A growing body of research suggests that the brain is implicated in cognitive impairment, fatigue, neuropathy, pain, nausea, sleep disturbances, distress, and other prevalent and burdensome symptoms of cancer and its treatments. Despite anecdotal evidence of difficulties using gold-standard magnetic resonance imaging (MRI) to study the brain, no studies have systematically reported reasons that patients with cancer do or do not complete research MRI scans, making it difficult to understand the role of the brain related to these symptoms. The goal of this study was to investigate these reasons and to suggest possible solutions.

Methods

We analyzed data from 72 patients with cancer (mostly breast and gastrointestinal) from 3 studies: MRI was mandatory in Study 1; MRI was optional in Studies 2–3. Patients provided reasons for completing or not completing optional research MRI scans.

Results

The percentage of scans completed when MRI was mandatory was 76%, and when optional, it was 36%. The most common reasons for not completing optional scans were claustrophobia (40%), safety contraindications (11%), discomfort (5%), a busy MRI schedule (5%), and the scanner being too far away (4%). Older patients were more likely to complete at least one scan (log(odds) = 0.09/year, p = 0.02).

Conclusion

Although brain MRI is feasible for many patients with cancer, it can be difficult or not feasible for patients with claustrophobia, safety issues, busy schedules, or transportation issues. Improving communication, comfort, and access to a scanner may help. Reducing inequities related to study participation can improve research supportive care research.

Introduction

To meet supportive care needs of patients with cancer, healthcare providers need better methods to identify patient needs based on determinants such as cancer prognosis, pathophysiology, comorbidities, pre-existing health conditions, and symptoms from cancer and its treatment. A rapidly growing body of research suggests that the brain plays a key role in some of the most prevalent and burdensome symptoms of cancer and its treatment such as cognitive impairment [1–3], fatigue [4], neuropathy [5], pain [6], nausea and vomiting [7], sleep disturbances [8], distress [9], tissue wasting, and appetite loss [10]. Our work in chemotherapy-induced peripheral neurotoxicity (CIPN) [5, 11, 12] suggests that understanding the brain could help better prevent, treat, predict, and describe CIPN symptoms [5].

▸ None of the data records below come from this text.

(** The fields have the widths of their types, and the lengths fit the length
    prefixes (which the size check of validation guarantees). *)
Record wf_tx (tx : Transaction) : Prop := {
  wt_from : h256 (Tx.from tx);
  wt_to : h256 (Tx.to tx);
  wt_value : in_range u128 (Tx.value tx);
  wt_data : len (Tx.data tx) < 2 ^ 32;
  wt_gas_limit : in_range u64 (Tx.gas_limit tx);
  wt_nonce : in_range u64 (Tx.nonce tx);
  wt_signature : len (Tx.signature tx) < 2 ^ 16;
  wt_fee_payer : wf_payer (Tx.fee_payer tx);
  wt_access : Forall wf_entry (Tx.access_list tx) /\ len (Tx.access_list tx) < 2 ^ 32 /\
    len (serialize_access_list (Tx.access_list tx)) < 2 ^ 32;
  wt_deadline : match Tx.deadline tx with Some d => in_range u64 d | None => True end;
  wt_chain_id : in_range u64 (Tx.chain_id tx)
}.

(** ** The wire format round trip *)

Lemma read_keys_write (keys : list (list Z)) (rest : list Z) :
  Forall h256 keys -> len keys < 2 ^ 32 ->
  read_keys (le_encode 4 (len keys) ++ concat keys ++ rest) = Some (keys, rest).
Proof.
  intros Hk Hl. unfold read_keys. rewrite read_bytes_n_exact by wire_len.
  rewrite le_decode_encode by (unfold len in *; lia). unfold len. rewrite Nat2Z.id.
  rewrite <- (list_fmap_id keys) at 2. apply (read_many_write (read_bytes_n 32) id).
  intros k r Hin. rewrite Forall_forall in Hk. specialize (Hk k Hin). unfold h256 in Hk.
  apply read_bytes_n_exact. unfold len, id. lia.
Qed.

Lemma read_entry_write (e : AccessEntry) (rest : list Z) :
  wf_entry e -> read_entry (access_entry_bytes e ++ rest) = Some (e, rest).
Proof.
  intros [Ha [Hr Lr] [Hw Lw]]. unfold access_entry_bytes. rewrite <- !app_assoc. unfold read_entry.
  rewrite take_app_length', drop_app_length' by done.
  destruct (Z.ltb_spec (len (entry_address e ++ le_encode 4 (len (reads e)) ++ concat (reads e) ++
    le_encode 4 (len (writes e)) ++ concat (writes e) ++ rest)) 36) as [L|_].
  { unfold len in L. unfold h256 in Ha. rewrite !length_app, !length_le_encode, Ha in L. lia. }
  rewrite read_keys_write by done. rewrite read_keys_write by done. by destruct e.
Qed.

Lemma access_list_codec (l : list AccessEntry) :
  Forall wf_entry l -> len l < 2 ^ 32 -> deserialize_access_list (serialize_access_list l) = Some l.
Proof.
  intros Hl Hn. unfold deserialize_access_list, serialize_access_list.
  rewrite read_bytes_n_exact by wire_len. rewrite le_decode_encode by (unfold len in *; lia).
  unfold len. rewrite Nat2Z.id. unfold access_preimage.
  rewrite <- (app_nil_r (concat _)), (read_many_write read_entry access_entry_bytes); [done|].
  intros e r He. apply read_entry_write. rewrite Forall_forall in Hl. by apply Hl.
Qed.

Lemma FeePayer_codec (f : FeePayer) : wf_payer f -> FeePayer_from_bytes (FeePayer_to_bytes f) = Some f.
Proof.
  destruct f as [|a|a]; [done|..]; intros Ha; cbn [wf_payer] in Ha; unfold h256 in Ha.
  all: assert (forall x : Z, (33 <=? len (x :: a)) = true) as L
    by (intros; apply Z.leb_le; unfold len; cbn [length]; lia).
  all: cbn [FeePayer_to_bytes FeePayer_from_bytes app Z.eqb Pos.eqb]; rewrite L; cbn [andb]; do 2 f_equal.
  all: unfold slice; cbn [drop]; rewrite <- Ha; apply firstn_all.
Qed.

Lemma TransactionType_codec (t : TransactionType) :
  TransactionType_from_u8 (TransactionType_u8 t) = Some t.
Proof. by destruct t. Qed.

(** Wire round trip: a well-formed transaction is read back from its bytes,
    field for field, whatever follows them. *)
Theorem tx_roundtrip (tx : Transaction) (rest : list Z) :
  wf_tx tx -> tx_from_bytes (tx_to_bytes tx ++ rest) = Some tx.
Proof.
  intros []. unfold tx_to_bytes. cbv zeta. rewrite <- !app_assoc. unfold tx_from_bytes, h256 in *.
  do 3 (rewrite read_bytes_n_exact by (wire_len || unfold len; lia); cbn [mbind option_bind]).
  rewrite read_prefixed_write by done. cbn [mbind option_bind].
  do 2 (rewrite read_bytes_n_exact by (wire_len || unfold len; lia); cbn [mbind option_bind]).
  rewrite read_prefixed_write by done. cbn [mbind option_bind].
  rewrite read_prefixed_write. 2:{ destruct (Tx.fee_payer tx); [done|..]; cbn; unfold len; cbn [length]; unfold wf_payer, h256 in *; lia. }
  cbn [mbind option_bind]. rewrite FeePayer_codec by done. cbn [mbind option_bind].
  destruct wt_access0 as (Wa & La & Ls).
  rewrite read_prefixed_write by done. cbn [mbind option_bind].
  rewrite access_list_codec by done. cbn [mbind option_bind].
  assert (forall x b, read_bytes_n 1 ([x] ++ b) = Some ([x], b)) as R1 by (intros; by apply read_bytes_n_exact).
  destruct tx as [f t v d g n s fp al [dl|] c ty]; cbn [Tx.deadline Tx.from Tx.to Tx.value Tx.data Tx.gas_limit
    Tx.nonce Tx.signature Tx.fee_payer Tx.access_list Tx.chain_id Tx.tx_type deadline_bytes] in *;
    rewrite <- ?app_assoc; rewrite R1; cbn [mbind option_bind]; change (byte_at 0 [?x]) with x; cbn [Z.eqb Pos.eqb mbind option_bind];
    repeat (rewrite read_bytes_n_exact by wire_len; cbn [mbind option_bind]);
    change (byte_at 0 [?x]) with x; rewrite TransactionType_codec; cbn [mbind option_bind];
    by rewrite !le_decode_encode.
Qed.

Lemma tx_roundtrip_witness :
  let tx := Tx.mkTx ZERO_ADDRESS ZERO_ADDRESS 7 [1; 2] 21000 3 [9] (GasTank ZERO_ADDRESS)
    [mkAccess ZERO_ADDRESS [ZERO_ADDRESS] []] (Some 5) 1 Standard in
  tx_from_bytes (tx_to_bytes tx ++ [255]) = Some tx.
Proof.
  intros tx. apply (tx_roundtrip tx [255]).
  split; try reflexivity; try (split; [discriminate|reflexivity]).
  split; [|split; reflexivity]. constructor; [|constructor].
  split; [reflexivity|split; [|reflexivity]..]; repeat (constructor; [reflexivity|]); constructor.
Defined.

(** ** The hash binds every field but the signature *)

Lemma access_preimage_inj (l1 l2 : list AccessEntry) :
  Forall wf_entry l1 -> Forall wf_entry l2 -> access_preimage l1 = access_preimage l2 -> l1 = l2.
Proof.
  assert (forall e l, wf_entry e -> [] <> access_preimage (e :: l)) as Hne.
  { intros e l [Ha _ _] E. apply (f_equal length) in E. unfold access_preimage, access_entry_bytes in E.
    cbn [fmap list_fmap concat length] in E. unfold h256 in Ha. rewrite !length_app, Ha in E. lia. }
  intros H1. revert l2. induction H1 as [|e1 l1 W1 H1 IH]; intros l2 H2 E.
  - inversion H2 as [|e2 l2' W2 H2']; subst; [done|]. by apply Hne in E.
  - inversion H2 as [|e2 l2' W2 H2']; subst. { symmetry in E. by apply Hne in E. }
    unfold access_preimage in E. cbn [fmap list_fmap concat] in E. apply (f_equal read_entry) in E.
    rewrite !read_entry_write in E by done. injection E as -> E. f_equal. by apply IH.
Qed.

In fact, brain-based treatments may open a promising avenue of treatment approaches and prophylactics of cancer-related symptoms, which, when paired with traditional therapies, could provide a comprehensive approach to improving cancer patient’s care and overall quality of life. Preliminary evidence suggests that symptoms of CIPN may be partly alleviated by learning to modulate brain activity through non-invasive neurofeedback using electroencephalography (EEG) [13–15] as well as non-invasive repetitive transcranial magnetic stimulation treatment applied to the motor cortex of the brain [16, 17]. Cranial Electrical Stimulation, another non-invasive neuromodulation technique, has been shown to improve pain in people with advanced cancer [18]. There is strong evidence showing that patients with treatment-resistant depression can be successfully treated using deep-brain stimulation [19, 20]. Moreover, deep brain stimulation has been used to alleviate non-cancer chronic pain [21]. Yet, there is a lack of brain-based studies that focus on understanding and addressing the underlying mechanisms of symptoms and developing personalized supportive care interventions for individuals with cancer.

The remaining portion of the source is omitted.